● Task requirements: In the entries that follow, how many lines contain "information"? Answer with the number only.
++++ Data for this exercise
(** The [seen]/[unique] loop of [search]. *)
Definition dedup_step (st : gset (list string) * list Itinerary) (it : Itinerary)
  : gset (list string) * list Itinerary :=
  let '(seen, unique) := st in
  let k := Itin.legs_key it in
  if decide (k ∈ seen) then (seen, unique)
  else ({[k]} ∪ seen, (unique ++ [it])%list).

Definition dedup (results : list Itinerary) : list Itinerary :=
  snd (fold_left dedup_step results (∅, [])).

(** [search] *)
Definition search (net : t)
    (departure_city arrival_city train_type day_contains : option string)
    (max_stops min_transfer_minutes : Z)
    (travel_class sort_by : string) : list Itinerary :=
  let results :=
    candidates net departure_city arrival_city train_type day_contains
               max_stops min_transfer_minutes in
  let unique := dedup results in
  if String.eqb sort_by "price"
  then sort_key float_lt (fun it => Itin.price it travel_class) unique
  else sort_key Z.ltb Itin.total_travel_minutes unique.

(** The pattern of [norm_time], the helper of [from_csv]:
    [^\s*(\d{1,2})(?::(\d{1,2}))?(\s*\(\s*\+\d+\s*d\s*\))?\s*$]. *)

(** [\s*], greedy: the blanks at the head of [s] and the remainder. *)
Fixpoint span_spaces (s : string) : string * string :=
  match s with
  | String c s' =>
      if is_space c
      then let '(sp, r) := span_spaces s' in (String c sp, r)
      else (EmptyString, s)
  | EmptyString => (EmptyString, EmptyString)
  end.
++++++++
++++ Data for this exercise
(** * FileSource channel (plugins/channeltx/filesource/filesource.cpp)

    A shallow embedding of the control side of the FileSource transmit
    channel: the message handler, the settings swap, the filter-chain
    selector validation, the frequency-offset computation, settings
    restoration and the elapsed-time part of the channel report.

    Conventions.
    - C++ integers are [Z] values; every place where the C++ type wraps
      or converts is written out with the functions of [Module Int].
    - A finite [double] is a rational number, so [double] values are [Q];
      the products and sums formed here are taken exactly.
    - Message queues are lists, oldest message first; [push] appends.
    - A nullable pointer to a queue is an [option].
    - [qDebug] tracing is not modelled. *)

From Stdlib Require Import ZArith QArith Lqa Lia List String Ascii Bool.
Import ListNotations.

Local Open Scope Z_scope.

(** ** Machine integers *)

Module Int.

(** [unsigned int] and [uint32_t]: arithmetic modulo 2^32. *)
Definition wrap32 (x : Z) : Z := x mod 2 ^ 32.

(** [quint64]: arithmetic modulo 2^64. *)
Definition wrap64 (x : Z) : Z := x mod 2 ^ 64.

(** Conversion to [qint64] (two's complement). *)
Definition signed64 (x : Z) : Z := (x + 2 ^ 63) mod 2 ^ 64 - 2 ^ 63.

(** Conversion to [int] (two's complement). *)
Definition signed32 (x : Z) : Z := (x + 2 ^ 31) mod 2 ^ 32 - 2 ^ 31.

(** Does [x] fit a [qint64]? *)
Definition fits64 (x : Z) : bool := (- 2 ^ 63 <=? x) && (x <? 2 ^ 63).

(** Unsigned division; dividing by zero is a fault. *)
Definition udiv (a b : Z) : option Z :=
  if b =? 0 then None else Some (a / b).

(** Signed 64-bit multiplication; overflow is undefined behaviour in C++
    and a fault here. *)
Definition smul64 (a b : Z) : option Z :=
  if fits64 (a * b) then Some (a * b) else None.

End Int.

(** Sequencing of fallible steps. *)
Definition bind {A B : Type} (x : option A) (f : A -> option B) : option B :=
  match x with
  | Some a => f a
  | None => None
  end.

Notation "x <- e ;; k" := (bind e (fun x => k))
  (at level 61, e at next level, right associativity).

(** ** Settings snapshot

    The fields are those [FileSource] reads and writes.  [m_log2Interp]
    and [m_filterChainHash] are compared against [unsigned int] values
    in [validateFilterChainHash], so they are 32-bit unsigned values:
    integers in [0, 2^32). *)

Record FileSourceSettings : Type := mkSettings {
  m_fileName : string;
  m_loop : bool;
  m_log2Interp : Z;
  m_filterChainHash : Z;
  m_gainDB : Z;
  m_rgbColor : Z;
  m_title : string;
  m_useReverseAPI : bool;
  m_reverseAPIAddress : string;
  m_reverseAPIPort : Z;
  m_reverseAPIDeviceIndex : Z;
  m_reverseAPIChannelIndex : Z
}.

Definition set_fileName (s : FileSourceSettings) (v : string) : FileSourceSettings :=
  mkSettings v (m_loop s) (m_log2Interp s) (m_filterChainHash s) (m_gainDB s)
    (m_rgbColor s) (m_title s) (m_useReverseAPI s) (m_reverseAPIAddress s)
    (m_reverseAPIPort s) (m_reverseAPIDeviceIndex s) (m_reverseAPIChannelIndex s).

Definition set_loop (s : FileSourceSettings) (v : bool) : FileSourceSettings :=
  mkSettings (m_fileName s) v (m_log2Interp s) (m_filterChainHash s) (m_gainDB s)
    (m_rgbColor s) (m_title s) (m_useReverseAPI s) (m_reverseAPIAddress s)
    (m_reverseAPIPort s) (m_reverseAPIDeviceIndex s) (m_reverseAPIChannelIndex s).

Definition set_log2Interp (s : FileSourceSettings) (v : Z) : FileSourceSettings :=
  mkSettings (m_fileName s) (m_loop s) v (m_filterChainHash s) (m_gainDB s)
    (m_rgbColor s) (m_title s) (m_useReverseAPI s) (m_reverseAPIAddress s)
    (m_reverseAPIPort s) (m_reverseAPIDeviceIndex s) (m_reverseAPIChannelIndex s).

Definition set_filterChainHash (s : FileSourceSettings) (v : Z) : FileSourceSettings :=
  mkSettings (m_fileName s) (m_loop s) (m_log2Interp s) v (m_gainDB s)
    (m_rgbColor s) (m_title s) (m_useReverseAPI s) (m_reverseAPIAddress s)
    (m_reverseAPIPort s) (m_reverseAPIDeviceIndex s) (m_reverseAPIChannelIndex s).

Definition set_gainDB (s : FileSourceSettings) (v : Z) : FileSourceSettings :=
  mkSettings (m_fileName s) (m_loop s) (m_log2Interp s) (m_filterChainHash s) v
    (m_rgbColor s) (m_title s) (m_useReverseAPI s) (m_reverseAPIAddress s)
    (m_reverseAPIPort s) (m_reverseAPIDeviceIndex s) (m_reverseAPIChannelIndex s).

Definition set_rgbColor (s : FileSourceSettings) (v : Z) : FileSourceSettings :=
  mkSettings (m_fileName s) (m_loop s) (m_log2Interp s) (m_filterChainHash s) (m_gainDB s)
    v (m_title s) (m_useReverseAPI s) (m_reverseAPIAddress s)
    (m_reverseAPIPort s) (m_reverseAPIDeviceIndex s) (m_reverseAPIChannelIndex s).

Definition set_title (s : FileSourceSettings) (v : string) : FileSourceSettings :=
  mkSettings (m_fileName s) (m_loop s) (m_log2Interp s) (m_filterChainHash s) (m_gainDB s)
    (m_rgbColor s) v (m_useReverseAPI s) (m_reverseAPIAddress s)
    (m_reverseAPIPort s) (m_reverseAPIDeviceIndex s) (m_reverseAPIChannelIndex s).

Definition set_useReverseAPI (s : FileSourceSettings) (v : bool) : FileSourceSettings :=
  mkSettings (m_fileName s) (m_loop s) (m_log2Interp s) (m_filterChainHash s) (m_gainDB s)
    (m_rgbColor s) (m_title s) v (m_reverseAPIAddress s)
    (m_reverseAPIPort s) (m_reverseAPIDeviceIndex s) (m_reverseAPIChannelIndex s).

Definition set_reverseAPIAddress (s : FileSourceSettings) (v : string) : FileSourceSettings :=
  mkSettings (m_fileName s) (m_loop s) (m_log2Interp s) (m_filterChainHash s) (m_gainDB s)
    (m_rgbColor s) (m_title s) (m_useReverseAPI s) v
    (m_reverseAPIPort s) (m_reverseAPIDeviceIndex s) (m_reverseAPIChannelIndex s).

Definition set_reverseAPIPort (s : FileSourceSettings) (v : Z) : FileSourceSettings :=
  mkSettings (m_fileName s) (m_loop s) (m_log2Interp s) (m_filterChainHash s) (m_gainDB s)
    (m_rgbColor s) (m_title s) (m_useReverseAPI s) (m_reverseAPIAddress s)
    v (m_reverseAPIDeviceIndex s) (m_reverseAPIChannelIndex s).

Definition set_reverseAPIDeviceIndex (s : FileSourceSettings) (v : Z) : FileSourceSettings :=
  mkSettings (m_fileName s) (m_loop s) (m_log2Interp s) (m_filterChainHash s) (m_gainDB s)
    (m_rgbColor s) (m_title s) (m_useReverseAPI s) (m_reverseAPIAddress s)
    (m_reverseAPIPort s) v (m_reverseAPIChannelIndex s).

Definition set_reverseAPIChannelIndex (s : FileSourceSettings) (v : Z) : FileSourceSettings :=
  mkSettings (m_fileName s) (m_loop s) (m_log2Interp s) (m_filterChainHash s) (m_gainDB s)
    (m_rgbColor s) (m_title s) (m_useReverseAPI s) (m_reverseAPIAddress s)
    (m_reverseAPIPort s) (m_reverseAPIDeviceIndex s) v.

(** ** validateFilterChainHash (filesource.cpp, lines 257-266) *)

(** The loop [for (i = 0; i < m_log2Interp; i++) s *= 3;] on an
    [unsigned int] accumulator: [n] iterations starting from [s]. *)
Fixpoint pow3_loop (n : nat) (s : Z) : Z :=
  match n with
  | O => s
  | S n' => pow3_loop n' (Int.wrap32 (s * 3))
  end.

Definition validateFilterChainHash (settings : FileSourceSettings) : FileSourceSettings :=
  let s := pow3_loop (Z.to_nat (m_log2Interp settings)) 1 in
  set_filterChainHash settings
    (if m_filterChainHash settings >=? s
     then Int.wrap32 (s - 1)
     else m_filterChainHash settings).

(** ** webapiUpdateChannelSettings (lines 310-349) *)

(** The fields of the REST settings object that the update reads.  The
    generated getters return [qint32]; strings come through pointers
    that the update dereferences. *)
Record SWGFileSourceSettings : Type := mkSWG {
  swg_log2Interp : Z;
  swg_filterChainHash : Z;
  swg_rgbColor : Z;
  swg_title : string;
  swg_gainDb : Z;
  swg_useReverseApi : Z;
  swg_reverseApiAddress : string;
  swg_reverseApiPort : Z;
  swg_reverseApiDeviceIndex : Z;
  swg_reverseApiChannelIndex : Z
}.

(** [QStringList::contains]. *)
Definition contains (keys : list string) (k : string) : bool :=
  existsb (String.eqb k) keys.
++++++++
++++ Data for this exercise
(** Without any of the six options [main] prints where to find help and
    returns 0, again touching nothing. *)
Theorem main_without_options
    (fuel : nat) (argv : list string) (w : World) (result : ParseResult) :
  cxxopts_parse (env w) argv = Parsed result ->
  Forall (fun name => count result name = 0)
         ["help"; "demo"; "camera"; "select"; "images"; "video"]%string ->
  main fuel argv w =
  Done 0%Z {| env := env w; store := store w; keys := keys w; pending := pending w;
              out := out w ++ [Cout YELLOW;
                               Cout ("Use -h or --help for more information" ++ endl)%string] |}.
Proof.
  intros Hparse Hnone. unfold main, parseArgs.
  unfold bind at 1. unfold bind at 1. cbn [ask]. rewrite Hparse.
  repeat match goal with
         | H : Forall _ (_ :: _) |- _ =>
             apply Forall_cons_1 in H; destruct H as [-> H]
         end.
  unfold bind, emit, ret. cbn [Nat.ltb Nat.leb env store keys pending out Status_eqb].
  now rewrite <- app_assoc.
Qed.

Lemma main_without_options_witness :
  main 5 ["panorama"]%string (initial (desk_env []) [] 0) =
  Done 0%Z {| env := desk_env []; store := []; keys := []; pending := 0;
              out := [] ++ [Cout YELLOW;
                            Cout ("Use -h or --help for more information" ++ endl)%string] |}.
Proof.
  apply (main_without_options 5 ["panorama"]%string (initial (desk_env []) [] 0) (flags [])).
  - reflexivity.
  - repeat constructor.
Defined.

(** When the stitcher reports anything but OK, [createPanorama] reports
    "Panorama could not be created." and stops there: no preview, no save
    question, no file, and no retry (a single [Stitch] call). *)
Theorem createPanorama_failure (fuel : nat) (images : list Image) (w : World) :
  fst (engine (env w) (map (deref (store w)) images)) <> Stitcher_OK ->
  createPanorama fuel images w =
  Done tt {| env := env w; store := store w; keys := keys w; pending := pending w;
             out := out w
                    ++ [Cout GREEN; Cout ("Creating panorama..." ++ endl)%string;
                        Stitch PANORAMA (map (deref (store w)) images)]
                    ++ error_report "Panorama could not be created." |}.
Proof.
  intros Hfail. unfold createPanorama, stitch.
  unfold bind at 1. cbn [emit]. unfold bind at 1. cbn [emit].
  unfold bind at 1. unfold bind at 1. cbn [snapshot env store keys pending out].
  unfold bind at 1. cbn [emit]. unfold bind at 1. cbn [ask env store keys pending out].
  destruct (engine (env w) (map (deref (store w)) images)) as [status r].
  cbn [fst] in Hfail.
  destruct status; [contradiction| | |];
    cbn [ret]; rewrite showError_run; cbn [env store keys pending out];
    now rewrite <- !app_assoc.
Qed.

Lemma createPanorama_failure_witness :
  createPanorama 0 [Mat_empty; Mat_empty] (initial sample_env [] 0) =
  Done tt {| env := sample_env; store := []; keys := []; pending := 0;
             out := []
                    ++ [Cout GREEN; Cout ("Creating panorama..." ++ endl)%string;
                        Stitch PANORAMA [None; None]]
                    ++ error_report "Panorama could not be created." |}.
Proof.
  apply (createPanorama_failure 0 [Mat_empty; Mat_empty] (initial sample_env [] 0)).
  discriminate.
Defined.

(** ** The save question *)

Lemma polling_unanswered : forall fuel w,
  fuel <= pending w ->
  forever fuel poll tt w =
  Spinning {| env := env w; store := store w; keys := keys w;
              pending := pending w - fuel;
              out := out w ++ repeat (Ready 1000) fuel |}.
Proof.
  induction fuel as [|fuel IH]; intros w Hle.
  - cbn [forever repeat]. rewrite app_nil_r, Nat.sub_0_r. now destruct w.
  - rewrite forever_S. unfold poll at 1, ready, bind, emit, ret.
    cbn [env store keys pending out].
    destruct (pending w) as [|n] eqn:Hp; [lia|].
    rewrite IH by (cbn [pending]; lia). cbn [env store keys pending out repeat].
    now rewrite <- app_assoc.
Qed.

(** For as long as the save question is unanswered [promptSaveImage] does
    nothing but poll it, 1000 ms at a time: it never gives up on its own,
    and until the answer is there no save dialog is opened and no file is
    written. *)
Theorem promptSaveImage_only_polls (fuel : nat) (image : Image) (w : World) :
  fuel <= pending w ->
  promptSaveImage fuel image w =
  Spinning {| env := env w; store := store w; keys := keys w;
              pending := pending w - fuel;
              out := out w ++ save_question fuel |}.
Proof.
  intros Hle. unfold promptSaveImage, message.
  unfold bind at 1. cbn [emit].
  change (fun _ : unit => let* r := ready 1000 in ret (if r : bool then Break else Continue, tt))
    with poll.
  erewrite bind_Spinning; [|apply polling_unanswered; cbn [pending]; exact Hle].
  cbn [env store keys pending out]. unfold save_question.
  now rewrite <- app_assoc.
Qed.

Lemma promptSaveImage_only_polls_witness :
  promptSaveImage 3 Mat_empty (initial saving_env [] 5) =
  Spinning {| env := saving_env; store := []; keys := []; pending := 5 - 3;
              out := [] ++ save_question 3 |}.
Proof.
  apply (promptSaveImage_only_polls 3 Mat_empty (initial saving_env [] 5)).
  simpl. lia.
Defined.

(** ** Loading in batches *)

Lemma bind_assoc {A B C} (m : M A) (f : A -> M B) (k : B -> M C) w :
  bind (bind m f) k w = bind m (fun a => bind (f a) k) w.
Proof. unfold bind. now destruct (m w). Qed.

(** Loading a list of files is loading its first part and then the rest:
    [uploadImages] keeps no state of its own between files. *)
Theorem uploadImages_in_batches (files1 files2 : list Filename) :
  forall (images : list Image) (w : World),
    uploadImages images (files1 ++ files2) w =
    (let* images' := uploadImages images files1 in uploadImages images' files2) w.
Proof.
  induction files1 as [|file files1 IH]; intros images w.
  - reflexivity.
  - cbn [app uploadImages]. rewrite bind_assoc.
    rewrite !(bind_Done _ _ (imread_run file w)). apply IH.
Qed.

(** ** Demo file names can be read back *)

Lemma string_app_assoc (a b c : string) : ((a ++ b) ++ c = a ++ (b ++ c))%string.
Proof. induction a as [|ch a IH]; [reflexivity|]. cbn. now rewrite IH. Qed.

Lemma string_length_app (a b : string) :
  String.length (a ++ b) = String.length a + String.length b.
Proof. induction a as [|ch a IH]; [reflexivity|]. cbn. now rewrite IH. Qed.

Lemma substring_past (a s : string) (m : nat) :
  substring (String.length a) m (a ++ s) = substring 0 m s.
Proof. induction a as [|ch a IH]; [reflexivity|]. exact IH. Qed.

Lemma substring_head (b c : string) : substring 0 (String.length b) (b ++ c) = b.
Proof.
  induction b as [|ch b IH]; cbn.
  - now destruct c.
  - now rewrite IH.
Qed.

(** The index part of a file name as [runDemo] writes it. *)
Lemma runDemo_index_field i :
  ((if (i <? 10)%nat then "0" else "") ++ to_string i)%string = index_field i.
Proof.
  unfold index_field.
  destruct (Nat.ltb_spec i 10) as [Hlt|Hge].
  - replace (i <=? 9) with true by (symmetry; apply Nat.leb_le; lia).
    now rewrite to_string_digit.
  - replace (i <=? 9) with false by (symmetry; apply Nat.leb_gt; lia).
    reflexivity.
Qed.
++++++++
● Written reply: 2